[Data excerpts]
_ _ _ _ _ _ _

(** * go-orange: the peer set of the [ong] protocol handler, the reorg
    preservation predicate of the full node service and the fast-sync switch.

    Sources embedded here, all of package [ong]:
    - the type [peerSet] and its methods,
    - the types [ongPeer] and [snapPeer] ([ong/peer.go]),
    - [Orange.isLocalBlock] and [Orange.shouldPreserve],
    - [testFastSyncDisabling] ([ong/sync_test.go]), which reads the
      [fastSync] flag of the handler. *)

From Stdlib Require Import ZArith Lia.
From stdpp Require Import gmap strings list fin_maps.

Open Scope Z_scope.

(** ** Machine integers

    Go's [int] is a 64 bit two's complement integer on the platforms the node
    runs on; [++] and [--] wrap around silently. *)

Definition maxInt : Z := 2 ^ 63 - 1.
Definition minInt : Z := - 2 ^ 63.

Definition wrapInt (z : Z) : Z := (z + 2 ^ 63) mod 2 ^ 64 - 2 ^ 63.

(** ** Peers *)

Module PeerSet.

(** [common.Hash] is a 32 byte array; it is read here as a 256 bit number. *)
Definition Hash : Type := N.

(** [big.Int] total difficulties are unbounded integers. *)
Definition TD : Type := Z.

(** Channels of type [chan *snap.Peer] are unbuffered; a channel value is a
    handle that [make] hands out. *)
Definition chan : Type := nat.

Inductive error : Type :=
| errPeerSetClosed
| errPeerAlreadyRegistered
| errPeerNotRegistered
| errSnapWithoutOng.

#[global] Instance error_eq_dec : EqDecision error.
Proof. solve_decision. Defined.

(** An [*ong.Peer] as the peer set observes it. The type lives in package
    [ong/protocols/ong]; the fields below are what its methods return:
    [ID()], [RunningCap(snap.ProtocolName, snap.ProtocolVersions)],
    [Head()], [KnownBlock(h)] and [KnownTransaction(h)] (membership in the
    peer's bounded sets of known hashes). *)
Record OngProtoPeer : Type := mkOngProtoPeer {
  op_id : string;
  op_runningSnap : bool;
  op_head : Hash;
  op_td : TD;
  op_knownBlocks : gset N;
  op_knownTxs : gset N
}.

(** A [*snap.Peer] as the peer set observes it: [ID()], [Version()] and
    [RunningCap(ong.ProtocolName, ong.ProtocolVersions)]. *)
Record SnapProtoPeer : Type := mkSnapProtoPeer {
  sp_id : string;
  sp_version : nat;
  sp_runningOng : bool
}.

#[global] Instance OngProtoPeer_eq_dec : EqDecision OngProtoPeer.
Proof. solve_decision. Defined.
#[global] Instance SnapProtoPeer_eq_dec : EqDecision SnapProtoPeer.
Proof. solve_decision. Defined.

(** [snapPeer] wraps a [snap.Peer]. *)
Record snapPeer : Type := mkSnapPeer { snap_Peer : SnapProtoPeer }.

_ _ _ _ _ _ _

Your answer should be exactly the lines of the data above, from the first through the line containing "- [testFastSyncDisabling] ([ong/sync_test.go]), which".

(** * go-orange: the peer set of the [ong] protocol handler, the reorg
    preservation predicate of the full node service and the fast-sync switch.

    Sources embedded here, all of package [ong]:
    - the type [peerSet] and its methods,
    - the types [ongPeer] and [snapPeer] ([ong/peer.go]),
    - [Orange.isLocalBlock] and [Orange.shouldPreserve],
    - [testFastSyncDisabling] ([ong/sync_test.go]), which reads the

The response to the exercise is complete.